Interviews with law enforcement officers who work with confidential drug informants reveal that the practice, while aiding in investigations and arrests, can also extract huge personal, professional and organizational costs, according to research published in a new book this month.
For “Speaking Truth to Power: Confidential Informants and Police Investigations,” criminologists Dean Dabney of Georgia State University and Richard Tewksbury of the University of Louisville interviewed police officers from more than a dozen local, state and federal agencies—including two large metropolitan police departments—to reveal the complex nature of a police-citizen information exchange central to most criminal investigations.
Given the multilayered reality of narcotics trafficking—a sophisticated, clandestine system that includes people in many roles in multiple locations—law enforcement routinely pressures known offenders to provide inside information in exchange for leniency or remuneration. Estimates suggest that as many as a third of all crimes cleared by police involve the use of informers.
The book places this heavy reliance on confidential informants in the context of the wide-ranging war on drugs. It also cautions against a growing dependence on this shadowy approach to police work.
Dabney and Tewksbury find the outsider status of police officers pushes them toward relying upon informants for inside information on criminal subcultures. They are also pulled toward using informants by police agencies that increasingly evaluate officers on their success in disrupting criminal activity as measured by the number of warrants and arrests they produce.
The book describes four types of informants: police sources who unknowingly provide intelligence while being questioned by police, civic-minded citizen informers who seek to partner with the police to fight crime, indentured informants who exchange information for leniency in the wake of their arrest and entrepreneurial informants who trade information for money.
“Confidential informants come in several varieties and can bring huge value to an investigation,” said Dabney, an associate professor in the Andrew Young School of Policy Studies. “They provide information that is often impossible to access, or that requires an excessive amount of time or diligence.”
However, the negative impacts can also be substantial, he said. Personal costs to investigators include the time and attention required to manage informants and the possibility the relationship or job will “invade” his or her personal life. An investigator’s relationship with an informant may become too personal, as exemplified by the relationships of Boston crime boss/informant James “Whitey” Bulger and FBI agents James Connelly and John Morris as portrayed in books and the movie “Black Mass.”
Professional costs center on the reliability—or lack thereof—of an informant’s information, their lack of dependability, and their inability or incompetence at following through on actions and information-gathering. There is also a high probability of deception by informants who provide information and engage in criminal activities.

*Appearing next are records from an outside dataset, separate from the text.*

Lemma members_print fs : fs <> [] -> Forall (fun kv => reads (snd kv)) fs ->
  forall d rest, forallb (fun kv => good d (snd kv)) fs = true ->
  exists n0, forall n, (n0 <= n)%nat ->
    members n d (Join (map print_member fs) "," ++ "}" ++ rest) = Ok (map clean_member fs) rest.
Proof.
  intros Hne. induction 1 as [|[k v] l Hv Hl IH]; [done|]. intros d rest. cbn [forallb fst snd].
  rewrite andb_true_iff. intros [Hg Hgl]. cbn [snd] in Hv.
  (* one member, from its opening quote to what follows its value *)
  assert (forall after, stops after -> exists n0, forall n, (n0 <= n)%nat -> forall K,
    then_ (unquote (quote_body k ++ String quote_char (":" ++ print v ++ after))) (fun k r1 =>
      match skip_space r1 with
      | "" => Short
      | String c r2 => if negb (byte_of c =? 58) then Bad
                       else then_ (value n d (skip_space r2)) (K k)
      end) = K (to_valid k) (clean v) after :> Parsed (list (str * JV))) as Hone.
  { intros after Hs. destruct (Hv d after Hg Hs) as (n0 & Hn). exists n0. intros n Hle K.
    rewrite unquote_quote. destruct (print_opens d v Hg) as (c & r & Hp & Ho).
    change (then_ (value n d (skip_space (print v ++ after))) (K (to_valid k)) = K (to_valid k) (clean v) after).
    assert (skip_space (print v ++ after) = print v ++ after) as ->
      by (rewrite Hp; by apply skip_space_opens).
    by rewrite Hn by lia. }
  assert (forall after, print_member (k, v) ++ after =
    String quote_char (quote_body k ++ String quote_char (":" ++ print v ++ after))) as Htext.
  { intros after. unfold print_member, quote. cbn [fst snd]. rewrite !str_app_assoc.
    change (String quote_char (quote_body k ++ String quote_char "") ++ ":" ++ print v ++ after)
      with (String quote_char ((quote_body k ++ String quote_char "") ++ ":" ++ print v ++ after)).
    by rewrite str_app_assoc. }
  destruct l as [|w l].
  - destruct (Hone ("}" ++ rest) ltac:(vm_compute; set_solver)) as (n0 & Hn).
    exists (S n0). intros [|n] Hle; [lia|]. cbn [map Join]. rewrite Htext. cbn [members].
    change (negb (byte_of quote_char =? 34)) with false. cbv iota. by rewrite Hn by lia.
  - destruct (IH ltac:(done) d rest Hgl) as (n1 & H1).
    set (tl := Join (map print_member (w :: l)) "," ++ "}" ++ rest) in *.
    destruct (Hone ("," ++ tl) ltac:(vm_compute; set_solver)) as (n0 & H0).
    exists (S (n0 + n1)). intros [|n] Hle; [lia|].
    assert (Join (map print_member ((k, v) :: w :: l)) "," ++ "}" ++ rest =
      print_member (k, v) ++ "," ++ tl) as ->.
    { unfold tl. cbn [map Join]. by rewrite !str_app_assoc. }
    rewrite Htext. cbn [members]. change (negb (byte_of quote_char =? 34)) with false. cbv iota.
    rewrite H0 by lia.
    assert (skip_space tl = tl) as Hsk.
    { unfold tl. cbn [map Join]. destruct (map print_member l); by apply skip_space_opens. }
    change (pmap (cons (to_valid k, clean v)) (members n d (skip_space tl)) =
      Ok (map clean_member ((k, v) :: w :: l)) rest).
    by rewrite Hsk, H1 by lia.
Qed.
(* ===== verification/MemStore.v ===== *)
(** An in-memory storage backend: a [StorageProvider] that satisfies the object
    store laws of Storage.v.  It shows the laws can hold and runs the worked
    examples of the service files. *)
From stdpp Require Import pretty.
From S2P Require Import Prelude GoStrings Storage.
#[local] Open Scope string_scope.

(** Buckets by name, each a map from key to body. *)
Abbreviation MemB := (gmap str (gmap str str)).

Section Mem.
(** What the backend reports it can do, and whether creating a bucket that
    exists already is accepted (S3 for the owner) or a conflict (Garage). *)
Context (caps : Capabilities) (reuse : bool).

Definition objects_of (b : MemB) (bkt : str) : gmap str str := default ∅ (b !! bkt).

Definition noSuch (code : str) : StErr := APIError code "not found" code.
Definition unsupported {A} : M MemB StErr A := throw ErrUnsupported.

Definition with_bucket {A} (bkt : str) (k : gmap str str -> M MemB StErr A) : M MemB StErr A :=
  fun b => match b !! bkt with
           | Some m => k m b
           | None => (inl (noSuch "NoSuchBucket"), b)
           end.

Definition entry (kv : str * str) : Object :=
  mkObject (fst kv) (Z.of_nat (String.length (snd kv))) zero_time "" false.

Definition mem_list (bkt : str) (i : ListObjectsInput) : M MemB StErr ListObjectsResult :=
  with_bucket bkt (fun m b =>
    let all := where_ (fun kv => HasPrefix (fst kv) (loi_Prefix i)) (map_to_list m) in
    let off := Z.to_nat (default 0%Z (Atoi (loi_ContinuationToken i))) in
    let rest := drop off all in
    let max := if (loi_MaxKeys i <=? 0)%Z then 1000 else Z.to_nat (loi_MaxKeys i) in
    (inr (mkListObjectsResult (map entry (take max rest)) []
            (if (max <? length rest)%nat then Itoa (Z.of_nat (off + max)) else "")
            (max <? length rest)%nat), b)).

Definition mem_head (bkt key : str) : M MemB StErr Object :=
  with_bucket bkt (fun m b =>
    (match m !! key with Some body => inr (entry (key, body)) | None => inl (noSuch "NoSuchKey") end,
     b)).
Definition mem_copy (bkt src dst : str) : M MemB StErr unit :=
  with_bucket bkt (fun m b =>
    match m !! src with
    | Some body => (inr tt, <[bkt := <[dst := body]> m]> b)
    | None => (inl (noSuch "NoSuchKey"), b)
    end).
Definition mem_delete (bkt key : str) : M MemB StErr unit :=
  with_bucket bkt (fun m b => (inr tt, <[bkt := delete key m]> b)).
Definition mem_deletes (bkt : str) (ks : list str) : M MemB StErr unit :=
  with_bucket bkt (fun m b => (inr tt, <[bkt := foldr delete m ks]> b)).
Definition mem_put (_ : option str) (bkt key body : str) (_ : Z) (_ : str) : M MemB StErr unit :=
  with_bucket bkt (fun m b => (inr tt, <[bkt := <[key := body]> m]> b)).
Definition mem_get (_ : option str) (bkt key : str) : M MemB StErr (str * Object) :=
  with_bucket bkt (fun m b =>
    (match m !! key with
     | Some body => inr (body, entry (key, body))
     | None => inl (noSuch "NoSuchKey")
     end, b)).

Definition mem_bucket (id : str) : SBucket :=
  mkSBucket id [id] [] VisibilityPrivate (mkWebsiteConfig false "" "") (mkQuota None None).
Definition mem_create (alias : str) : M MemB StErr SBucket := fun b =>
  match b !! alias with
  | Some _ => if reuse then (inr (mem_bucket alias), b)
              else (inl (AdminError "POST" "/v2/CreateBucket" 409 "exists"), b)
  | None => (inr (mem_bucket alias), <[alias := ∅]> b)
  end.
Definition mem_remove (id : str) : M MemB StErr unit :=
  with_bucket id (fun m b =>
    if bool_decide (m = ∅) then (inr tt, delete id b)
    else (inl (APIError "BucketNotEmpty" "not empty" "BucketNotEmpty"), b)).

Definition mem_usage (bkt : str) : M MemB StErr BucketUsage :=
  with_bucket bkt (fun m b =>
    (inr (mkBucketUsage (Z.of_nat (size m))
            (foldr (fun kv n => Z.of_nat (String.length (snd kv)) + n)%Z 0%Z (map_to_list m))
            0 0 0 0 None None zero_time), b)).

Definition mem_provider : StorageProvider MemB := {|
  sp_Name := "mem";
  sp_Capabilities := caps;
  sp_CreateBucket := mem_create;
  sp_DeleteBucket := mem_remove;
  sp_ListBuckets := fun b => (inr (map mem_bucket (map fst (map_to_list b))), b);
  sp_GetBucket := fun id => with_bucket id (fun _ b => (inr (mem_bucket id), b));
  sp_SetVisibility := fun _ _ _ => ret tt;
  sp_GrantKey := fun _ _ _ => ret tt;
  sp_RevokeKey := fun _ _ => ret tt;
  sp_SetQuota := fun _ _ => ret tt;
  sp_CreateAccessKey := fun name c =>
    ret (mkCredential ("GK" ++ name) "secret-value" name c zero_time None);
  sp_ImportAccessKey := fun _ => ret tt;
  sp_DeleteAccessKey := fun _ => ret tt;
  sp_ListAccessKeys := ret [];
  sp_GetBucketUsage := mem_usage;
  sp_GetClusterHealth := unsupported;
  sp_GetClusterStatus := unsupported;
  sp_Ping := ret tt;
  sp_ListObjects := mem_list;
  sp_HeadObject := mem_head;
  sp_DeleteObject := mem_delete;
  sp_DeleteObjects := mem_deletes;
  sp_CopyObject := mem_copy;
  sp_PutObject := mem_put;
  sp_GetObject := mem_get;
  sp_Presign := fun i => ret ("https://mem/" ++ pi_BucketID i ++ "/" ++ pi_Key i);
  sp_SetCORS := fun _ _ => unsupported;
  sp_GetCORS := fun _ => unsupported;
  sp_DeleteCORS := fun _ => unsupported;
  sp_SetLifecycle := fun _ _ => unsupported;
  sp_GetLifecycle := fun _ => unsupported;
  sp_DeleteLifecycle := fun _ => unsupported;
  sp_GetBucketVersioning := fun _ => unsupported;
  sp_SetBucketVersioning := fun _ _ => unsupported;
  sp_ListObjectVersions := fun _ _ => unsupported;
  sp_DeleteObjectVersion := fun _ _ _ => unsupported;
  sp_RestoreObjectVersion := fun _ _ _ => unsupported |}.

(** ** The laws *)

Lemma with_bucket_inr {A} bkt (k : gmap str str -> M MemB StErr A) b a b' :
  with_bucket bkt k b = (inr a, b') -> exists m, b !! bkt = Some m /\ k m b = (inr a, b').
Proof. unfold with_bucket. destruct (b !! bkt) eqn:E; naive_solver. Qed.

Lemma objects_of_insert b bkt m : objects_of (<[bkt := m]> b) bkt = m.
Proof. unfold objects_of. by rewrite lookup_insert_eq. Qed.
Lemma objects_of_insert_ne b bkt m other :
  other <> bkt -> objects_of (<[bkt := m]> b) other = objects_of b other.
Proof. intros H. unfold objects_of. by rewrite lookup_insert_ne by done. Qed.
Lemma objects_of_some b bkt m : b !! bkt = Some m -> objects_of b bkt = m.
Proof. unfold objects_of. by intros ->. Qed.

(** A successful write of [f] to a bucket. *)
Lemma mem_write bkt (f : gmap str str -> gmap str str) b b' :
  with_bucket bkt (fun m b => (inr tt, <[bkt := f m]> b)) b = (inr tt, b') ->
  objects_of b' bkt = f (objects_of b bkt) /\
  forall other, other <> bkt -> objects_of b' other = objects_of b other.
Proof.
  intros (m & Hm & H)%with_bucket_inr. simplify_eq.
  rewrite objects_of_insert, (objects_of_some _ _ _ Hm).
  split; [done|]. intros. by apply objects_of_insert_ne.
Qed.

Lemma where_prefix_nil (l : list (str * str)) : where_ (fun kv => HasPrefix (fst kv) "") l = l.
Proof. induction l as [|x l IH]; [done|]. simpl. rewrite IH. by destruct (fst x). Qed.

Lemma mem_list_spec b b' bkt max r :
  mem_list bkt (mkListObjectsInput "" "" "" max) b = (inr r, b') ->
  b' = b /\ exists m n, b !! bkt = Some m /\ 1 <= n /\
    lor_Objects r = map entry (take n (map_to_list m)) /\
    lor_IsTruncated r = (n <? length (map_to_list m))%nat.
Proof.
  intros (m & Hm & H)%with_bucket_inr. cbn in H. simplify_eq/=. split; [done|].
  rewrite where_prefix_nil.
  exists m, (if (max <=? 0)%Z then 1000 else Z.to_nat max).
  repeat split; [done|]. destruct (max <=? 0)%Z eqn:E; bool_prop; lia.
Qed.

#[export] Instance mem_object_store : ObjectStore mem_provider objects_of.
Proof.
  constructor; cbn.
  - intros b b' bkt k o (m & Hm & H)%with_bucket_inr. rewrite (objects_of_some _ _ _ Hm).
    destruct (m !! k) as [body|] eqn:E; simplify_eq. split; [done|]. by exists body.
  - intros b b' bkt k r H. unfold mem_head, with_bucket in H.
    destruct (b !! bkt); by simplify_eq.
  - intros b b' bkt src dst _ (m & Hm & H)%with_bucket_inr. rewrite (objects_of_some _ _ _ Hm).
    destruct (m !! src) as [body|] eqn:E; simplify_eq. exists body. split; [done|].
    rewrite objects_of_insert. split; [done|]. intros. by apply objects_of_insert_ne.
  - intros b b' bkt k H. by apply (mem_write bkt (delete k)).
  - intros b b' bkt ks H. by apply (mem_write bkt (fun m => foldr delete m ks)).
  - intros b b' ? bkt k body ? ? H. by apply (mem_write bkt (fun m => <[k := body]> m)).
  - intros b b' bkt max r (-> & m & n & Hm & Hn & Hobj & Htr)%mem_list_spec.
    split; [done|]. rewrite (objects_of_some _ _ _ Hm), Hobj, Htr. split; [|split].
    + apply Forall_map, Forall_forall. intros [k body] Hin. split; [done|].
      apply elem_of_take in Hin as (i & Hi & _). apply list_elem_of_lookup_2 in Hi.
      apply elem_of_map_to_list in Hi. cbn. eauto.
    + intros Hle k [body Hk]. apply Nat.ltb_ge in Hle. rewrite take_ge by done.
      apply list_elem_of_fmap. exists (entry (k, body)). split; [done|].
      apply list_elem_of_fmap. exists (k, body). split; [done|].
      by apply elem_of_map_to_list.
    + intros Hnil. destruct (map_to_list m) as [|x l] eqn:E.
      * by apply map_to_list_empty_iff.
      * destruct n; [lia|]. done.
Qed.
End Mem.

(** The capability sets of the two kinds of backend. *)
Definition caps_garage : Capabilities :=
  mkCapabilities false false true false false true true true true true.
Definition caps_generic : Capabilities :=
  mkCapabilities true false true false false true false false false false.
(* ===== verification/S3Laws.v ===== *)
(** The providers implement the object-store laws.  [S3Laws] states the
    documented behaviour of an S3 endpoint on the calls of the object plane; on
    an endpoint that behaves so, every provider the registry can build (Garage
    and the generic S3 kinds, src/internal/storage) satisfies the laws of
    [ObjectStore] the services are verified against.  An in-memory S3 endpoint
    shows the laws can hold, and shows on two concrete calls where the client of
    src/internal/storage/s3core/client.go falls short of them: copy sources that
    need URL encoding, and bulk deletions that fail for single keys. *)
From Stdlib Require Import Ascii.
From S2P Require Import Prelude GoStrings Storage S3core Garage S3generic MemStore.
#[local] Open Scope string_scope.

(** * URL encoding of a copy source *)

Definition hex_digit (n : nat) : ascii := ascii_of_nat (if (n <? 10)%nat then 48 + n else 55 + n).
Definition hex_value (c : ascii) : option nat :=
  if is_digit c then Some (nat_of_ascii c - 48)
  else if in_range 65 70 c then Some (nat_of_ascii c - 55)
  else if in_range 97 102 c then Some (nat_of_ascii c - 87) else None.

Fixpoint url_encode (s : str) : str :=
  match s with
  | "" => ""
  | String c r =>
      if path_char c then String c (url_encode r)
      else let n := nat_of_ascii c in
           String "%" (String (hex_digit (n / 16)) (String (hex_digit (n mod 16)) (url_encode r)))
  end.

Fixpoint url_decode (s : str) : str :=
  match s with
  | "" => ""
  | String c r =>
      let plain := String c (url_decode r) in
      if Ascii.eqb c "%" then
        match r with
        | String a (String b r') =>
            match hex_value a, hex_value b with
            | Some x, Some y => String (ascii_of_nat (16 * x + y)) (url_decode r')
            | _, _ => plain
            end
        | _ => plain
        end
      else plain
  end.

Lemma url_encode_plain s : str_all path_char s = true -> url_encode s = s.
Proof. induction s as [|c s IH]; cbn; [done|]. intros [-> H]%andb_true_iff. by rewrite IH. Qed.

Lemma hex_byte c :
  hex_value (hex_digit (nat_of_ascii c / 16)) = Some (nat_of_ascii c / 16) /\
  hex_value (hex_digit (nat_of_ascii c mod 16)) = Some (nat_of_ascii c mod 16) /\
  ascii_of_nat (16 * (nat_of_ascii c / 16) + nat_of_ascii c mod 16) = c.
Proof. destruct c as [[] [] [] [] [] [] [] []]; vm_compute; done. Qed.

For police organizations, the increasing reliance on confidential informants links agency success to inside information provided by known criminals and potentially jeopardizes already tenuous police-community relations.
“Although they must approach their informants with apprehension, skepticism and their eyes wide open to potential backlash and negative consequences,” Dabney said, “they seem to believe this aspect of the job is commonly perceived as necessary to policing.”
“Speaking Truth to Power” was published by the University of California Press.